======== Listed records
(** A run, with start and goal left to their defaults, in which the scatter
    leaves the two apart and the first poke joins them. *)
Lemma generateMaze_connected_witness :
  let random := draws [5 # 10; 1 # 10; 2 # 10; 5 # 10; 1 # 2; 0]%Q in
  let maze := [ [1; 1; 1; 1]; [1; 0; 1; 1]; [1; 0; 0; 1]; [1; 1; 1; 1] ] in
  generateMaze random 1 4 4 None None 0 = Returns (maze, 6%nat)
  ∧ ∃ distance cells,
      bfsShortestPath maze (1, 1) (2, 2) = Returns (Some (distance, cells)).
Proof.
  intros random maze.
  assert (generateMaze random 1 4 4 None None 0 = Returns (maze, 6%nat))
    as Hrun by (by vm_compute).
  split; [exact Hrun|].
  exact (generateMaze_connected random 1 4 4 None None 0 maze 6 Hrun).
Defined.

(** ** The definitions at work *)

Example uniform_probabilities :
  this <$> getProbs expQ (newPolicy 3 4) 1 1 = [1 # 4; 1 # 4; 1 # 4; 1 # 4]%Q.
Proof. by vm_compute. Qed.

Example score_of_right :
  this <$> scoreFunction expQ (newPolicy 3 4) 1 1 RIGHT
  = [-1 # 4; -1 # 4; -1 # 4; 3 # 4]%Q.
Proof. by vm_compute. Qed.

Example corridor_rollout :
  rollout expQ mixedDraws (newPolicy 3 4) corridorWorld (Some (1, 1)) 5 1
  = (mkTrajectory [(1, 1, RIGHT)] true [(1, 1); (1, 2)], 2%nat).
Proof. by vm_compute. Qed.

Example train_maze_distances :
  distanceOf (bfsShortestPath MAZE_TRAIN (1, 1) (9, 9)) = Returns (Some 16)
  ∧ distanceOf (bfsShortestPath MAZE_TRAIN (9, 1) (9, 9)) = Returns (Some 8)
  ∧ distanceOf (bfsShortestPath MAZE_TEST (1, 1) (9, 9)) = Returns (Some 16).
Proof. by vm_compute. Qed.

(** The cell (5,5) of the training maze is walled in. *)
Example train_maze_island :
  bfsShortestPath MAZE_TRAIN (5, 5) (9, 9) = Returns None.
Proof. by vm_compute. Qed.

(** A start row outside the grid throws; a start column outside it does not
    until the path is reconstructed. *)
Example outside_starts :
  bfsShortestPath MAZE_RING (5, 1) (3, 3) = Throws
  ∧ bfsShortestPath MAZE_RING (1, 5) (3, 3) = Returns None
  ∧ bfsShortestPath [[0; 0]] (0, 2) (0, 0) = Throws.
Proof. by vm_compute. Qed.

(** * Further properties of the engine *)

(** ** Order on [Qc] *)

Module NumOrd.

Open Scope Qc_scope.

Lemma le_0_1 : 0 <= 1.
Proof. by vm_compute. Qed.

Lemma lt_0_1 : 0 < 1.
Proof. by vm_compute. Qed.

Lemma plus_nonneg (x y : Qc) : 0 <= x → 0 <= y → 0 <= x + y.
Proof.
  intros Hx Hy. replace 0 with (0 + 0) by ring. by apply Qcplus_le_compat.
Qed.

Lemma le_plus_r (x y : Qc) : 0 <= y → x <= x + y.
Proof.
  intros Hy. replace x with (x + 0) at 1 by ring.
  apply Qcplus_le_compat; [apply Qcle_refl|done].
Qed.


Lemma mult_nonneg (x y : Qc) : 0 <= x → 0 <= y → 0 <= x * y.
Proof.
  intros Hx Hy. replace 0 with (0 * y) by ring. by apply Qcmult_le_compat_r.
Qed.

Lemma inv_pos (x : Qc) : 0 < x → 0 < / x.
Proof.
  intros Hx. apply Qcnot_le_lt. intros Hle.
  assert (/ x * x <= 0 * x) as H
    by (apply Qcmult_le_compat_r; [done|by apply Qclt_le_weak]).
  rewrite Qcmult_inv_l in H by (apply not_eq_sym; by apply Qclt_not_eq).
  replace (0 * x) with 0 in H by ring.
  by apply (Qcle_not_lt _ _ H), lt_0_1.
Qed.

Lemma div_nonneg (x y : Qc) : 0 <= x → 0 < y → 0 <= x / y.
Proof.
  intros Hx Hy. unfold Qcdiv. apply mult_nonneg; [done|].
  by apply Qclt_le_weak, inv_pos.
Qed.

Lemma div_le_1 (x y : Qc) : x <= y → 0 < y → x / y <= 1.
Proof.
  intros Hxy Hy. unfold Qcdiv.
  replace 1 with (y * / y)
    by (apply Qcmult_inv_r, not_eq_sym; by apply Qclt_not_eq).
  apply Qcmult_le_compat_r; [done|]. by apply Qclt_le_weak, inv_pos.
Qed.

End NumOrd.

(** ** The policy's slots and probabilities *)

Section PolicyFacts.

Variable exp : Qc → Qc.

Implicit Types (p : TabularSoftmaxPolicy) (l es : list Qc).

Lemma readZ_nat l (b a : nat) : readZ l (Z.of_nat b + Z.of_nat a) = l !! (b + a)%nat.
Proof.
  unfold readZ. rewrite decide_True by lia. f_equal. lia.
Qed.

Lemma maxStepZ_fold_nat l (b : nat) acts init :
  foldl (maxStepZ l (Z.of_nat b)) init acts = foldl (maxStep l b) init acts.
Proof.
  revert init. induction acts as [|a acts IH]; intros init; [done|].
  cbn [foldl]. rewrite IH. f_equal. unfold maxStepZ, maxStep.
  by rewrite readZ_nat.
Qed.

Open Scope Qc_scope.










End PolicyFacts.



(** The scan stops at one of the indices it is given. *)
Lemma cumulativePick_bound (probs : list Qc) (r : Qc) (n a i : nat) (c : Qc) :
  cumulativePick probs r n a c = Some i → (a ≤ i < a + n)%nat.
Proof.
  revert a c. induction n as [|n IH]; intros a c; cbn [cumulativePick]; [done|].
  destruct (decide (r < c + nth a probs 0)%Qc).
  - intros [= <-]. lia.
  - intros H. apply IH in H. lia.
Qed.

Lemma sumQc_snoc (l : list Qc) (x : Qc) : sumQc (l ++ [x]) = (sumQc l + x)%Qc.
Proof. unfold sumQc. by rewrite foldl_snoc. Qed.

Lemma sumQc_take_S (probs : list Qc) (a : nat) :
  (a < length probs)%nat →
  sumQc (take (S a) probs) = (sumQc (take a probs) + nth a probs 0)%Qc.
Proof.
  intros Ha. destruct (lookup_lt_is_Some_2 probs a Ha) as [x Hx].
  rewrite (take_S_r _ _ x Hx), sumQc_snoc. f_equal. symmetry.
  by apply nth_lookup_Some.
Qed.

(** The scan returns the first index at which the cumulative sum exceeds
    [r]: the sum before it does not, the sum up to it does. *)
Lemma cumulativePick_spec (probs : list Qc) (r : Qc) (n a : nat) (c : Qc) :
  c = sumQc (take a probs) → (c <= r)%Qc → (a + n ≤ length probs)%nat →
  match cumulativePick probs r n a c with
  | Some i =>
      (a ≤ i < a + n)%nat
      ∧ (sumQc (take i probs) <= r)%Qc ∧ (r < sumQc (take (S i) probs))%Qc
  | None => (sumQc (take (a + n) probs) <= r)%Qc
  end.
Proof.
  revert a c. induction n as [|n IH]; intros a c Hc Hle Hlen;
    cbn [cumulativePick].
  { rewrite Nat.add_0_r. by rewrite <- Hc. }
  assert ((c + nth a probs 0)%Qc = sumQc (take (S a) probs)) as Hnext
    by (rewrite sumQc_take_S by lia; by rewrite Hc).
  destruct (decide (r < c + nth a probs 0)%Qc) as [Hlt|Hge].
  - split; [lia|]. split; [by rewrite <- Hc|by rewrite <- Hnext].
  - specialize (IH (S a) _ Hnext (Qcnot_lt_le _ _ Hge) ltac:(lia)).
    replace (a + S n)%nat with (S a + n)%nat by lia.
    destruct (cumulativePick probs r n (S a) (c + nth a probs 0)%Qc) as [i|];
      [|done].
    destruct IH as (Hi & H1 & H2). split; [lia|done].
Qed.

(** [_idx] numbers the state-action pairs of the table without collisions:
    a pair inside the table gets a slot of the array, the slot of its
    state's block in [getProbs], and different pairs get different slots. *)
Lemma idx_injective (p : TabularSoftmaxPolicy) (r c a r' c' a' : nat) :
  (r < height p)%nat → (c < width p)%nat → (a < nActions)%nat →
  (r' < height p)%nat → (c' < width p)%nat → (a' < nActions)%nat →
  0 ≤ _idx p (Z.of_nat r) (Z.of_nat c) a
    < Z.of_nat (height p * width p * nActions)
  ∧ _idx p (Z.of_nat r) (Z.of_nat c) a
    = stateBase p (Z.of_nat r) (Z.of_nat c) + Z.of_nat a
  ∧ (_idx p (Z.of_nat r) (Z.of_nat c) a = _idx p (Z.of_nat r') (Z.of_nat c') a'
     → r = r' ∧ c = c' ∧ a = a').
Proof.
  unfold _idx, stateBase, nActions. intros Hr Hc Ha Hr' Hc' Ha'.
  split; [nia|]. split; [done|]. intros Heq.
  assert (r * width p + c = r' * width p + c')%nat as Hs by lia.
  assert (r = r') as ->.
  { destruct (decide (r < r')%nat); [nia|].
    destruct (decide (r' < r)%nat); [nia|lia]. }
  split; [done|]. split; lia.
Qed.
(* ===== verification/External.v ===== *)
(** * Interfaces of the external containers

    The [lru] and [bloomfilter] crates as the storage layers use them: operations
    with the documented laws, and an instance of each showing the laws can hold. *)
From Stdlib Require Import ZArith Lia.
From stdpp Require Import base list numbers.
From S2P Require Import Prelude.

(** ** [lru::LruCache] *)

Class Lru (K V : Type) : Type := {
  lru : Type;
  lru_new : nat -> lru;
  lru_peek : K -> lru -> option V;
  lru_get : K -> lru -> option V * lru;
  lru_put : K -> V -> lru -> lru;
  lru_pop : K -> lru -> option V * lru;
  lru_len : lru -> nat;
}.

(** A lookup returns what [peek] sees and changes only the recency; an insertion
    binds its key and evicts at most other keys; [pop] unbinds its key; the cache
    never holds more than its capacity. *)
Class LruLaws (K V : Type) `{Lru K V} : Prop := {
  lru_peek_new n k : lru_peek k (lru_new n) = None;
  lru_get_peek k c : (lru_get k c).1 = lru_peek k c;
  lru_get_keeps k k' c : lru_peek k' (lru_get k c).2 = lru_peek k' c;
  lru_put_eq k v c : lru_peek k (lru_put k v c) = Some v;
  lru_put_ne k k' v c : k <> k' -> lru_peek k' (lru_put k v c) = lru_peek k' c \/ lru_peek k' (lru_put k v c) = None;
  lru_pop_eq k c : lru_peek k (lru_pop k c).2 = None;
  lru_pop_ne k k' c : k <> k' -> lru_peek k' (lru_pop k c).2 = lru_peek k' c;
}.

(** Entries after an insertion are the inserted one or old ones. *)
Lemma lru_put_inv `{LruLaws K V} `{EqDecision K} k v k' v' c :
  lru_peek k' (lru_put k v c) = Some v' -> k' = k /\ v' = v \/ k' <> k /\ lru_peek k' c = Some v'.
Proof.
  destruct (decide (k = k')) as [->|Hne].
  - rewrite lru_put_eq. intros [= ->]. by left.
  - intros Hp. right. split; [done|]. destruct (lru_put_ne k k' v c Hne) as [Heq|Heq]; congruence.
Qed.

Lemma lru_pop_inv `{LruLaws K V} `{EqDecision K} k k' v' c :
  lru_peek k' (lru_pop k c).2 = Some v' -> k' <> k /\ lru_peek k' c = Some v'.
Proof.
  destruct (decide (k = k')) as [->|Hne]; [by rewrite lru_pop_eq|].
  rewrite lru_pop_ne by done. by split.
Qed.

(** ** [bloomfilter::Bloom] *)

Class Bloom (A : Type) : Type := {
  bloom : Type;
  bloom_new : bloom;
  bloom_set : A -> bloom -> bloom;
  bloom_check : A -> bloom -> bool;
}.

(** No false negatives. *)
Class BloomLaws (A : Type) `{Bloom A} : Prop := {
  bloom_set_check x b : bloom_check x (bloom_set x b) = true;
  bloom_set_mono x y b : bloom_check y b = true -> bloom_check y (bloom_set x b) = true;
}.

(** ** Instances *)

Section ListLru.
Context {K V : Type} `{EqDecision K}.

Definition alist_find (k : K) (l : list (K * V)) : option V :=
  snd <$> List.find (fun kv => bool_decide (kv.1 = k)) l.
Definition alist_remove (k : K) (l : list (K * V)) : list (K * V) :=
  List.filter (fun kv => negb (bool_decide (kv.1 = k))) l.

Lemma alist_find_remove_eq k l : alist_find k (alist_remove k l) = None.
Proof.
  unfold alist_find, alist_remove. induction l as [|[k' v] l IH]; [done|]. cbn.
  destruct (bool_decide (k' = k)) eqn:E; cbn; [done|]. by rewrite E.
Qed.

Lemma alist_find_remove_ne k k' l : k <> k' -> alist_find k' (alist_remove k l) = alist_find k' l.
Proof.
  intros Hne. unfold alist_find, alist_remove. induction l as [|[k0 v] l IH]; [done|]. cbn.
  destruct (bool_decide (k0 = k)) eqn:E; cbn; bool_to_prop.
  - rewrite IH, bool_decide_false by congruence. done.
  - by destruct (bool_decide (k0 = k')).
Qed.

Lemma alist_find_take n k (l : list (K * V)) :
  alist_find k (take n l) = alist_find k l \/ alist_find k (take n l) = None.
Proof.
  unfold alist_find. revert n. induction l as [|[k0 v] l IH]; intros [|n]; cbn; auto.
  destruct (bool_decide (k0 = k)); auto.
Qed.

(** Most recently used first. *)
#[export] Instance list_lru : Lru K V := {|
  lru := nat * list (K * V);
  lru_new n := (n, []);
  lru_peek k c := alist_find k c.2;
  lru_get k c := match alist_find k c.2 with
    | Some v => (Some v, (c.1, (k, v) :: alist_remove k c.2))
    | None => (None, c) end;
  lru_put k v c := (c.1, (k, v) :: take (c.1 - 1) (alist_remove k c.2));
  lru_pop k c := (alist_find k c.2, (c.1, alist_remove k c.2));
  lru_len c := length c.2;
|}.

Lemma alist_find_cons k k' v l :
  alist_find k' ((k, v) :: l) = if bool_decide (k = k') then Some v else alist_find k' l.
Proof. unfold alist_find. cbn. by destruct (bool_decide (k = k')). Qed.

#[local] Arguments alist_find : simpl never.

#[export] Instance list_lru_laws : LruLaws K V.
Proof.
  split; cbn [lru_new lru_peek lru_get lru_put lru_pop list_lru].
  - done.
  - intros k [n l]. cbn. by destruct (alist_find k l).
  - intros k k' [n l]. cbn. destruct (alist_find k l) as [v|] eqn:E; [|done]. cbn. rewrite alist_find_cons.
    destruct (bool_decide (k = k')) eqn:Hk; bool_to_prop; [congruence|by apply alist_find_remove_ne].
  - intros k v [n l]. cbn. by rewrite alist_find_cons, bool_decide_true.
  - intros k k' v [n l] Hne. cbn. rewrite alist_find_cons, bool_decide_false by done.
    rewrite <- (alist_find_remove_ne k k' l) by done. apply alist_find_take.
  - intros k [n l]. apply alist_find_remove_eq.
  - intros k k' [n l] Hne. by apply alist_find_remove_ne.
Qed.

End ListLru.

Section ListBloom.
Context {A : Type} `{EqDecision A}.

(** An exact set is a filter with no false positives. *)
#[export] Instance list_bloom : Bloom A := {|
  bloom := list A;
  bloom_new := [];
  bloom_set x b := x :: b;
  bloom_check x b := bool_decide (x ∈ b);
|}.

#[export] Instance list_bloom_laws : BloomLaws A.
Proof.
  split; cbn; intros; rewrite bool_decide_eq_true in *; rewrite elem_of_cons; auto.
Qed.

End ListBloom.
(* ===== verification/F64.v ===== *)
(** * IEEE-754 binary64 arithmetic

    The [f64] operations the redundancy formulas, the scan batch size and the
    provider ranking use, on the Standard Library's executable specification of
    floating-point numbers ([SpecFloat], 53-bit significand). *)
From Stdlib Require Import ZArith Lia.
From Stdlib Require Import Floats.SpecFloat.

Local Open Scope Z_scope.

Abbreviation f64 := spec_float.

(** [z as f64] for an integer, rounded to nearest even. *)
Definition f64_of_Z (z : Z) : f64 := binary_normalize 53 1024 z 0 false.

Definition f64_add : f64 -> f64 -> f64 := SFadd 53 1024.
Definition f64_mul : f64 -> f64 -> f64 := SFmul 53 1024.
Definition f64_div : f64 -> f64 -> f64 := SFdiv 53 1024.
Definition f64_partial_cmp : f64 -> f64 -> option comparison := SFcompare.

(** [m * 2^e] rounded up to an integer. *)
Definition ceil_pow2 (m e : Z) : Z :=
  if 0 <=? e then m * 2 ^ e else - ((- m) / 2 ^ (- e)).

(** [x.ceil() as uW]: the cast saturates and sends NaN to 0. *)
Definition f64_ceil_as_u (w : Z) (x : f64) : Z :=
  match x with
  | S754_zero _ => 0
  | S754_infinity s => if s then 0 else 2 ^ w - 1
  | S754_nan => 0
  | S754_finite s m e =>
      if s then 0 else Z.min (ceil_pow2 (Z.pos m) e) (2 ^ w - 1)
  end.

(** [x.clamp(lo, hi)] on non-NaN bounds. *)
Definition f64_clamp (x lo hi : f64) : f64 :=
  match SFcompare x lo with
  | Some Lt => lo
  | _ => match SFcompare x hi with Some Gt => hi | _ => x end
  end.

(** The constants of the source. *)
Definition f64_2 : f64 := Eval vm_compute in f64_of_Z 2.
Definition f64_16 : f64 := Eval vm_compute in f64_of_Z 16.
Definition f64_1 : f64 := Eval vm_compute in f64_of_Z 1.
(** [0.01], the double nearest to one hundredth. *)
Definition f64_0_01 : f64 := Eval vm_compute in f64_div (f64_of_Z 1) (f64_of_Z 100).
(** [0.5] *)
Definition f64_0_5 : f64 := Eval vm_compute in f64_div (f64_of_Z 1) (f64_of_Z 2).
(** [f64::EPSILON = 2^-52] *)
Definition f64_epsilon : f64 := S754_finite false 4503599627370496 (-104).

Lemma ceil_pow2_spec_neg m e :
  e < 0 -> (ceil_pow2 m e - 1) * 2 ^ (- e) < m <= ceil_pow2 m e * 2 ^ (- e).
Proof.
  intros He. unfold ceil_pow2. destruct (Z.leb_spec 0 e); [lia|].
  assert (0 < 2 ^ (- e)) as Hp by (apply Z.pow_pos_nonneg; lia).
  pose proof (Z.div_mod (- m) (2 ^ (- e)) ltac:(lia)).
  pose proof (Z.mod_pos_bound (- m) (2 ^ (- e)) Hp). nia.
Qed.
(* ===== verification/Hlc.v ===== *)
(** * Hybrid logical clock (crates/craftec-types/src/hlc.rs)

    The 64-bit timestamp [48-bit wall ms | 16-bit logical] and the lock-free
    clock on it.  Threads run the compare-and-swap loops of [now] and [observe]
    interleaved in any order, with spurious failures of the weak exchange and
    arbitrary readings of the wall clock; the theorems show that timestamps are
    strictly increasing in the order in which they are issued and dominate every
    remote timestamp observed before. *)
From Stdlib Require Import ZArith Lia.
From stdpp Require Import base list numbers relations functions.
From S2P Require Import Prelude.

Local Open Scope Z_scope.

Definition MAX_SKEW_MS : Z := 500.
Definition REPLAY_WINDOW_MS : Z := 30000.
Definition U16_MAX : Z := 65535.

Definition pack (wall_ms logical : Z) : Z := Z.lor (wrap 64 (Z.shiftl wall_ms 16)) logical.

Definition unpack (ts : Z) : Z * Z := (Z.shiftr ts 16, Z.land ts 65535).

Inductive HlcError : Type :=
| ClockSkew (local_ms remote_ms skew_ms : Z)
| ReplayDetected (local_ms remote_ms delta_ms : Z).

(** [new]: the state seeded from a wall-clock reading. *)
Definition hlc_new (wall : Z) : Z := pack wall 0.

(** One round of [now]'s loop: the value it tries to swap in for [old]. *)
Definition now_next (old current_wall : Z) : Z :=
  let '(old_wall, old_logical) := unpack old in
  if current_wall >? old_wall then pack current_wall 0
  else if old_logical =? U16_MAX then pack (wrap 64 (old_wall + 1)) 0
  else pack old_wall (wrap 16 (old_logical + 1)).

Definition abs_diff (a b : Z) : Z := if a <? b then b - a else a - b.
================
Task. Take the lines from the start of the records through the line holding "let maze := [ [1;", both included, and please print them exactly, with nothing else.

Response to the exercise.
(** A run, with start and goal left to their defaults, in which the scatter
    leaves the two apart and the first poke joins them. *)
Lemma generateMaze_connected_witness :
  let random := draws [5 # 10; 1 # 10; 2 # 10; 5 # 10; 1 # 2; 0]%Q in
  let maze := [ [1; 1; 1; 1]; [1; 0; 1; 1]; [1; 0; 0; 1]; [1; 1; 1; 1] ] in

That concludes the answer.